The problem> Every line below between the one holding "Heq. apply Hne." and the one holding "the other alert", inclusive, should be copied exactly, and no other line.
# # #
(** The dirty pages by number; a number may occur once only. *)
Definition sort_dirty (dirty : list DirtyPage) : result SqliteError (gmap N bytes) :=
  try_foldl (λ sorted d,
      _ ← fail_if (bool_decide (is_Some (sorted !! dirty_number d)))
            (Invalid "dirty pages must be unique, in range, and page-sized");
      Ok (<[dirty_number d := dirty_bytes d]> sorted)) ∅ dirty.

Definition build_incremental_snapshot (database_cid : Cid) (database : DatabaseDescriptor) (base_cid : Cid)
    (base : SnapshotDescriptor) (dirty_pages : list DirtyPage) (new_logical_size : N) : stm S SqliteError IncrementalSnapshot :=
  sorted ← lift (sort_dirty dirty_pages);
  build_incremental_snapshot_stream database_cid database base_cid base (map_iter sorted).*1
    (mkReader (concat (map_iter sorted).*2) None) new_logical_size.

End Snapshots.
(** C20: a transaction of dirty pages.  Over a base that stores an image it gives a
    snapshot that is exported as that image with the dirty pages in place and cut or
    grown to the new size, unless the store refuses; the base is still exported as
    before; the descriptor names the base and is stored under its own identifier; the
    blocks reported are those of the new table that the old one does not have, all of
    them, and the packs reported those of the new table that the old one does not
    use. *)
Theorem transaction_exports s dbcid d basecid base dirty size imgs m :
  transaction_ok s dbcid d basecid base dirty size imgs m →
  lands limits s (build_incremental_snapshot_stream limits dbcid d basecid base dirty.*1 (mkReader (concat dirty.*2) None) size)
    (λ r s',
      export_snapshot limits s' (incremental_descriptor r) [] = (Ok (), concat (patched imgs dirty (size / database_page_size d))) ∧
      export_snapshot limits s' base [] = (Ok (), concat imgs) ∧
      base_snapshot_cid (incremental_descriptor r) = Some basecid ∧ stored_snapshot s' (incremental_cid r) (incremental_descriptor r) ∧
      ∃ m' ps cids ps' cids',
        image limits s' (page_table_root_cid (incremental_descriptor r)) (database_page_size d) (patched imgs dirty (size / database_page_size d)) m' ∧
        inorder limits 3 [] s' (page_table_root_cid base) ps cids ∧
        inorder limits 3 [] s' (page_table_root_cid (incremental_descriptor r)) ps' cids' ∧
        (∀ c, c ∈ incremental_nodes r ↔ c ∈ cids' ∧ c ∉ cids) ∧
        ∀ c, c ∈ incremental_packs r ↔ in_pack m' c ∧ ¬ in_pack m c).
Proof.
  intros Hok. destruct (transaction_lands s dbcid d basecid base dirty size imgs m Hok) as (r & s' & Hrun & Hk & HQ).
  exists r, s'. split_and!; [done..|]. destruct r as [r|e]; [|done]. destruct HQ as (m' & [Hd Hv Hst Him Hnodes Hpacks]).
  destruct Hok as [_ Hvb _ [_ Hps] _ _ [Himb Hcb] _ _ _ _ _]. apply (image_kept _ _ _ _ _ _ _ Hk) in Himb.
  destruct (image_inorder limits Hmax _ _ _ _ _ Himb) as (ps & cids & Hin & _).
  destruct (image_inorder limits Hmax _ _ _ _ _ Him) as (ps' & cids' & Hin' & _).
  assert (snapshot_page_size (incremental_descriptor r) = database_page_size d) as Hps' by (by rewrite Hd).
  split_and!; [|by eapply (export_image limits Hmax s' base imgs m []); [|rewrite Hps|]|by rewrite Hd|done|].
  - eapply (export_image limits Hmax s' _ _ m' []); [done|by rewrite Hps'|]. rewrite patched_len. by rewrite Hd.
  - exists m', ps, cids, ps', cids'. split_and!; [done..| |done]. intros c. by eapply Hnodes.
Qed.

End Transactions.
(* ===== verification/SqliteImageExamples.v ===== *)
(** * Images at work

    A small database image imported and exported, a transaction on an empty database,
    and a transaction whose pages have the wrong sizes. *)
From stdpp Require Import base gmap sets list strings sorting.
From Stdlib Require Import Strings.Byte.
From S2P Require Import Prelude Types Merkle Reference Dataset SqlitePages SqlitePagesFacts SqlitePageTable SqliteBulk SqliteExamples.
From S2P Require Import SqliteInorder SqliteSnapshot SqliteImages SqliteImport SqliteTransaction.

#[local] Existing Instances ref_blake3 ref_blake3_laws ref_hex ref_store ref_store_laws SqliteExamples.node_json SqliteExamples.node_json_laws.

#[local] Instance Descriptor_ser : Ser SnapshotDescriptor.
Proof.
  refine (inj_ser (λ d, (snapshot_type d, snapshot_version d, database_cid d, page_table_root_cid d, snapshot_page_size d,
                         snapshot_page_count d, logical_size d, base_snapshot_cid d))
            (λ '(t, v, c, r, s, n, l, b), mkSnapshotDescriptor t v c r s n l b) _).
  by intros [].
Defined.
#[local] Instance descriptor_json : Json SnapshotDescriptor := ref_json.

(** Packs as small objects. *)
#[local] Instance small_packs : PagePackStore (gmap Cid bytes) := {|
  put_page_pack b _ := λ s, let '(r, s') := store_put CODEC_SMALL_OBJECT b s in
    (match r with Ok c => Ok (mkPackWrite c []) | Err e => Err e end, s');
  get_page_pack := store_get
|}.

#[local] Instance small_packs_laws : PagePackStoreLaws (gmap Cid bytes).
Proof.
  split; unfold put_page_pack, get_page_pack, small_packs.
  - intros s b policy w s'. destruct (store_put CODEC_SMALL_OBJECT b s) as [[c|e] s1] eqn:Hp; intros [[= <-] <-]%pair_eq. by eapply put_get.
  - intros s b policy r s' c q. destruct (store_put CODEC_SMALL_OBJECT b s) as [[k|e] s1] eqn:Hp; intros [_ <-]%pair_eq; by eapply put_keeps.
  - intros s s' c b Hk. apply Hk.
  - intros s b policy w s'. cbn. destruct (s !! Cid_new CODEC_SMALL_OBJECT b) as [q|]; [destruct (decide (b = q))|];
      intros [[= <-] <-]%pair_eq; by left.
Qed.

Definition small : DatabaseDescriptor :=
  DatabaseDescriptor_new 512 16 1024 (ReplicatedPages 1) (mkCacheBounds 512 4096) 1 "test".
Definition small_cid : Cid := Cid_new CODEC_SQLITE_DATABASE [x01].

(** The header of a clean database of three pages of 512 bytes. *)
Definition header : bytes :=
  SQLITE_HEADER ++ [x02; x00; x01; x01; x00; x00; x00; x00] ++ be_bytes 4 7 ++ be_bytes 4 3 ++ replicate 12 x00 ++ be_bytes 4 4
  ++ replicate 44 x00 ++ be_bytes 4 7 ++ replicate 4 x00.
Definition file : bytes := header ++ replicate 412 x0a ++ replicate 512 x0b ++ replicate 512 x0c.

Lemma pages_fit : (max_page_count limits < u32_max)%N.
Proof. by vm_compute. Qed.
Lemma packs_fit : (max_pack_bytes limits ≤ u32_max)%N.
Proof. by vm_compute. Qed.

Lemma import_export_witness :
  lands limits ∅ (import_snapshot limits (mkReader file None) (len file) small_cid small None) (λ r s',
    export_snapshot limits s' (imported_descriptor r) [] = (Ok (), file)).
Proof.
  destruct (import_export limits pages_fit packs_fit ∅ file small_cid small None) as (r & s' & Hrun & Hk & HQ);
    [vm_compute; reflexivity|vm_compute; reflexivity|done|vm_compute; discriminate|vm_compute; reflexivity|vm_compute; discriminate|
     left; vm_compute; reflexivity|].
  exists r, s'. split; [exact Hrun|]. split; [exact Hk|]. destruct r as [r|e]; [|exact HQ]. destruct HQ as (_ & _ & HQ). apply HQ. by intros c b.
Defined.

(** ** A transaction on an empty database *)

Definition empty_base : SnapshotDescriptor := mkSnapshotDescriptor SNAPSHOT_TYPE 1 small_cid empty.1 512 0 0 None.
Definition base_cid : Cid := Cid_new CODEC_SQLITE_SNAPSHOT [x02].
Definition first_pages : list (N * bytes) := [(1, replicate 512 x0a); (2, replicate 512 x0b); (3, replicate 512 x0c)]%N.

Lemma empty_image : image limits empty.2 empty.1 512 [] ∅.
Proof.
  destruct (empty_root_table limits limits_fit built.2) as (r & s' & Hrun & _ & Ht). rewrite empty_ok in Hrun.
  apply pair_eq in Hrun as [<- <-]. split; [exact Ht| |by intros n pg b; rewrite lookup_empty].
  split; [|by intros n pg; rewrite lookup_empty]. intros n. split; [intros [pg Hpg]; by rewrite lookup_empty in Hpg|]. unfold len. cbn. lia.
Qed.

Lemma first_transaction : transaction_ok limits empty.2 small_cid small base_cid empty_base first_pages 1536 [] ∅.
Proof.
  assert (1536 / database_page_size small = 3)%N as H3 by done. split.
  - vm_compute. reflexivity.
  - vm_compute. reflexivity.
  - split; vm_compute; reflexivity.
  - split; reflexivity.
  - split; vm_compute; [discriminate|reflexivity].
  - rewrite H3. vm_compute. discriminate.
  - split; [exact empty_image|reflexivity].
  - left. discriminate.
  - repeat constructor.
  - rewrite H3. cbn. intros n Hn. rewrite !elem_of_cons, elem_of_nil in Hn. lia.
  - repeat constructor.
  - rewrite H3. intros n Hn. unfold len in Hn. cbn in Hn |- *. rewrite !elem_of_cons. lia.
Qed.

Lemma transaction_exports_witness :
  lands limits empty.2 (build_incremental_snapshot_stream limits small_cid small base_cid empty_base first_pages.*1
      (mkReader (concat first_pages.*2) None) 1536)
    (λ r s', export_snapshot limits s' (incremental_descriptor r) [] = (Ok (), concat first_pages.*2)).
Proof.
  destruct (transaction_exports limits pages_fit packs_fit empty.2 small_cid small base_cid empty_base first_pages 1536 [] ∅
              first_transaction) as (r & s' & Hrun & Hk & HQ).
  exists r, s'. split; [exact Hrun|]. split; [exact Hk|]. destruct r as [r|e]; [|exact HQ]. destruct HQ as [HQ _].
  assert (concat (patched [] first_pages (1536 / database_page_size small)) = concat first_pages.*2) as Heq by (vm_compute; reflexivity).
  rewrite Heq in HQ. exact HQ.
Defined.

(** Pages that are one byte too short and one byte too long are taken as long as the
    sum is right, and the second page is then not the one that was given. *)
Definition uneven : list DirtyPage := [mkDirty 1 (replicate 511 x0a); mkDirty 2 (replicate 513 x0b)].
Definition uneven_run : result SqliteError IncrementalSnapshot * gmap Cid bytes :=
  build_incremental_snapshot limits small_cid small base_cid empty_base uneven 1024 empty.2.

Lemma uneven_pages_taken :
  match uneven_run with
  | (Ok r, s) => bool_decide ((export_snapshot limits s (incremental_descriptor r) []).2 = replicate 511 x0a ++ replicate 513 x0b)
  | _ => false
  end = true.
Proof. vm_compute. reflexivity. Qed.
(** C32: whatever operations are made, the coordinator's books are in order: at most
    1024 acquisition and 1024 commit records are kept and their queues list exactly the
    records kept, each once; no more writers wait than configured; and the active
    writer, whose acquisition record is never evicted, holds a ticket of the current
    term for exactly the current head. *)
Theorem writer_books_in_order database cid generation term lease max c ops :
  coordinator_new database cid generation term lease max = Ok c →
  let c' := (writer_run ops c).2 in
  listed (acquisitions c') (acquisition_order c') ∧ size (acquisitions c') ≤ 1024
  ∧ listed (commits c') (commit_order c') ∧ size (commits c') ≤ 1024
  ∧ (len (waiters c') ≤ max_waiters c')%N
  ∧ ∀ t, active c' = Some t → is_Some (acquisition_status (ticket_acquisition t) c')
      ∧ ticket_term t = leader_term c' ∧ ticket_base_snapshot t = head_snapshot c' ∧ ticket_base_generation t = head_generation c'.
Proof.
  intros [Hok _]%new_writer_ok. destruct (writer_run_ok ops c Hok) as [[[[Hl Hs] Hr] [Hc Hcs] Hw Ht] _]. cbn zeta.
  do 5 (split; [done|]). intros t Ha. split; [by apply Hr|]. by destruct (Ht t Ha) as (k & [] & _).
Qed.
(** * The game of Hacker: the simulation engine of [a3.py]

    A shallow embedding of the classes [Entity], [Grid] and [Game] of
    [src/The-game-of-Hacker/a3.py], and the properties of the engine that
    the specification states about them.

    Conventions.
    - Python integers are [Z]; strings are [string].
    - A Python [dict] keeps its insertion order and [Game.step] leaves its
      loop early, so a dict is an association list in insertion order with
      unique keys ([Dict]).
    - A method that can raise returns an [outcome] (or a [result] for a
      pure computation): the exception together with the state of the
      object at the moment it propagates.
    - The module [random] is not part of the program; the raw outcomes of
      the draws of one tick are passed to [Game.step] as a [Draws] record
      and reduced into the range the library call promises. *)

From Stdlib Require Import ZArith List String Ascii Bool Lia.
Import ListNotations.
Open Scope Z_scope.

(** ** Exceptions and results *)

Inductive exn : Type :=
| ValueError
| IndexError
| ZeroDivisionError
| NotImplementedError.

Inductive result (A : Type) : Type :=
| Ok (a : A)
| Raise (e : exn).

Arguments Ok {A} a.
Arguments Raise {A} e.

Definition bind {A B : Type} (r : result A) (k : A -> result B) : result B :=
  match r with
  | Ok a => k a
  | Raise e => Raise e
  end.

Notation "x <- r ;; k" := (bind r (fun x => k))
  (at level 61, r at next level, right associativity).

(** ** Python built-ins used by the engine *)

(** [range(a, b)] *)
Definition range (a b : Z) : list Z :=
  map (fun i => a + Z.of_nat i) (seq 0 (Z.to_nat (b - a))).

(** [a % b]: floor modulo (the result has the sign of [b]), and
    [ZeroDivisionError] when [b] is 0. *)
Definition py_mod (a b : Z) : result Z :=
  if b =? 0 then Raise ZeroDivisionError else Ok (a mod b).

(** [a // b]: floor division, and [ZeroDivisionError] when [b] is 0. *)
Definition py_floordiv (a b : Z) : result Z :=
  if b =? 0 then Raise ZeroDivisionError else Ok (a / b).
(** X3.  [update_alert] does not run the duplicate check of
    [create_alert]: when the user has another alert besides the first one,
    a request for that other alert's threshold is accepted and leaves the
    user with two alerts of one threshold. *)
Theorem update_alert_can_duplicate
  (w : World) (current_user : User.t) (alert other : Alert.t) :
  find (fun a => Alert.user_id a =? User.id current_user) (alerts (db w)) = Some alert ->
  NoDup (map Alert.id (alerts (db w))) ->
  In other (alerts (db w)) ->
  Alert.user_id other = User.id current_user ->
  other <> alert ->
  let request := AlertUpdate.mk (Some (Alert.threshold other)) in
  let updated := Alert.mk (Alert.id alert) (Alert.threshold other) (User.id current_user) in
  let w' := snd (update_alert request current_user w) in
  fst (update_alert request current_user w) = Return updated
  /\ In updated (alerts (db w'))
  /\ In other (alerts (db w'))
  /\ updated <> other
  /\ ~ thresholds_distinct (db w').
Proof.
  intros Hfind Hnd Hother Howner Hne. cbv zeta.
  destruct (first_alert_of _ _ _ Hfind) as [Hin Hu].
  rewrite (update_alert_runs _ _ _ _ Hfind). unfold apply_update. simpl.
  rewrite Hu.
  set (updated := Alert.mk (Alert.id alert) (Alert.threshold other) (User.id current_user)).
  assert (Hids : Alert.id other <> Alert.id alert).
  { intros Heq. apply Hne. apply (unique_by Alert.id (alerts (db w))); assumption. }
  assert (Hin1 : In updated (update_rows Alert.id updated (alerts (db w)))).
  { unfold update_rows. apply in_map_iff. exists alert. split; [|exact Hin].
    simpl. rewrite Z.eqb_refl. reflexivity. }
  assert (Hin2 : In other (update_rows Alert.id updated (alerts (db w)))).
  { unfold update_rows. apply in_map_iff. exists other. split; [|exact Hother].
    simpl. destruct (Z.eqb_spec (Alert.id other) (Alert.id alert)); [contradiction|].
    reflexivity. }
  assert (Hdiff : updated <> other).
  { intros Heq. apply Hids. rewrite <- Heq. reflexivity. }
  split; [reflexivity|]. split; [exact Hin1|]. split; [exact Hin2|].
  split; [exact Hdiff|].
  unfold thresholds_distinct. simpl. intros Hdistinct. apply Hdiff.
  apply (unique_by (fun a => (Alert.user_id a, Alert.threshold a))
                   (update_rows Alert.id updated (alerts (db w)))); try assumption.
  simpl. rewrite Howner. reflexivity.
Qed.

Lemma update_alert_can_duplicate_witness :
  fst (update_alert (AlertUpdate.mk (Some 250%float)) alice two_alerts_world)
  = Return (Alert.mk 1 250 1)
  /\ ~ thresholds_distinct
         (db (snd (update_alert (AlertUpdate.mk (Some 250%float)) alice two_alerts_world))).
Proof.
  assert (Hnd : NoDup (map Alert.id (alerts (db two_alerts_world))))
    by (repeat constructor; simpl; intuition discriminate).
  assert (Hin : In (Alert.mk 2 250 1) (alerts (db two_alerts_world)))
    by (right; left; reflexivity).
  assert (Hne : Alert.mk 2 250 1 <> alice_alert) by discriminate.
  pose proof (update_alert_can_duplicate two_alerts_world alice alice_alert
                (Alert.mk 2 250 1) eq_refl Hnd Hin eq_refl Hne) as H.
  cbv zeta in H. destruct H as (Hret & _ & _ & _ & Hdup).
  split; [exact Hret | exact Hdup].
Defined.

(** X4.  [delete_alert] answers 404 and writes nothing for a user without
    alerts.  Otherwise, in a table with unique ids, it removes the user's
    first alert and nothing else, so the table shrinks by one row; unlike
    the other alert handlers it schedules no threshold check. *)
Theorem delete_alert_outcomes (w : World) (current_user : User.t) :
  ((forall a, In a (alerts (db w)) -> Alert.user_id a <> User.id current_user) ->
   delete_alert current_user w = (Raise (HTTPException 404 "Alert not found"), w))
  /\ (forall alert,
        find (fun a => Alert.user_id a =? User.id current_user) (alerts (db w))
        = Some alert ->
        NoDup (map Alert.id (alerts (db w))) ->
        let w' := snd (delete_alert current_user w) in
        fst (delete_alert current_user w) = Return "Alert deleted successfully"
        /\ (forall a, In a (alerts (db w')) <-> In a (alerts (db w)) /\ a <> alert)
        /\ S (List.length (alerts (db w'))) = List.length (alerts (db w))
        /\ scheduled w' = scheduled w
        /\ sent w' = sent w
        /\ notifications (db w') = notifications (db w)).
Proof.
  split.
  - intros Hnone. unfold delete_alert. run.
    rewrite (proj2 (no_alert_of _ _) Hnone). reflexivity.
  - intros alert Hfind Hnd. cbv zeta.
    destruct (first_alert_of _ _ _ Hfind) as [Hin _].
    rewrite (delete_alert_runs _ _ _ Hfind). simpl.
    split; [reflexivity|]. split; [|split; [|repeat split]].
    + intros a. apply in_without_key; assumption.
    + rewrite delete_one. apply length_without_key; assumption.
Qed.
# # #
Written solution>
  { intros Heq. apply Hne. apply (unique_by Alert.id (alerts (db w))); assumption. }
  assert (Hin1 : In updated (update_rows Alert.id updated (alerts (db w)))).
  { unfold update_rows. apply in_map_iff. exists alert. split; [|exact Hin].
    simpl. rewrite Z.eqb_refl. reflexivity. }
  assert (Hin2 : In other (update_rows Alert.id updated (alerts (db w)))).
  { unfold update_rows. apply in_map_iff. exists other. split; [|exact Hother].
    simpl. destruct (Z.eqb_spec (Alert.id other) (Alert.id alert)); [contradiction|].
    reflexivity. }
  assert (Hdiff : updated <> other).
  { intros Heq. apply Hids. rewrite <- Heq. reflexivity. }
  split; [reflexivity|]. split; [exact Hin1|]. split; [exact Hin2|].
  split; [exact Hdiff|].
  unfold thresholds_distinct. simpl. intros Hdistinct. apply Hdiff.
  apply (unique_by (fun a => (Alert.user_id a, Alert.threshold a))
                   (update_rows Alert.id updated (alerts (db w)))); try assumption.
  simpl. rewrite Howner. reflexivity.
Qed.

Lemma update_alert_can_duplicate_witness :
  fst (update_alert (AlertUpdate.mk (Some 250%float)) alice two_alerts_world)
  = Return (Alert.mk 1 250 1)
  /\ ~ thresholds_distinct
         (db (snd (update_alert (AlertUpdate.mk (Some 250%float)) alice two_alerts_world))).
Proof.
  assert (Hnd : NoDup (map Alert.id (alerts (db two_alerts_world))))
    by (repeat constructor; simpl; intuition discriminate).
  assert (Hin : In (Alert.mk 2 250 1) (alerts (db two_alerts_world)))
    by (right; left; reflexivity).
  assert (Hne : Alert.mk 2 250 1 <> alice_alert) by discriminate.
  pose proof (update_alert_can_duplicate two_alerts_world alice alice_alert
                (Alert.mk 2 250 1) eq_refl Hnd Hin eq_refl Hne) as H.
  cbv zeta in H. destruct H as (Hret & _ & _ & _ & Hdup).
  split; [exact Hret | exact Hdup].
Defined.

(** X4.  [delete_alert] answers 404 and writes nothing for a user without
    alerts.  Otherwise, in a table with unique ids, it removes the user's
    first alert and nothing else, so the table shrinks by one row; unlike
    the other alert handlers it schedules no threshold check. *)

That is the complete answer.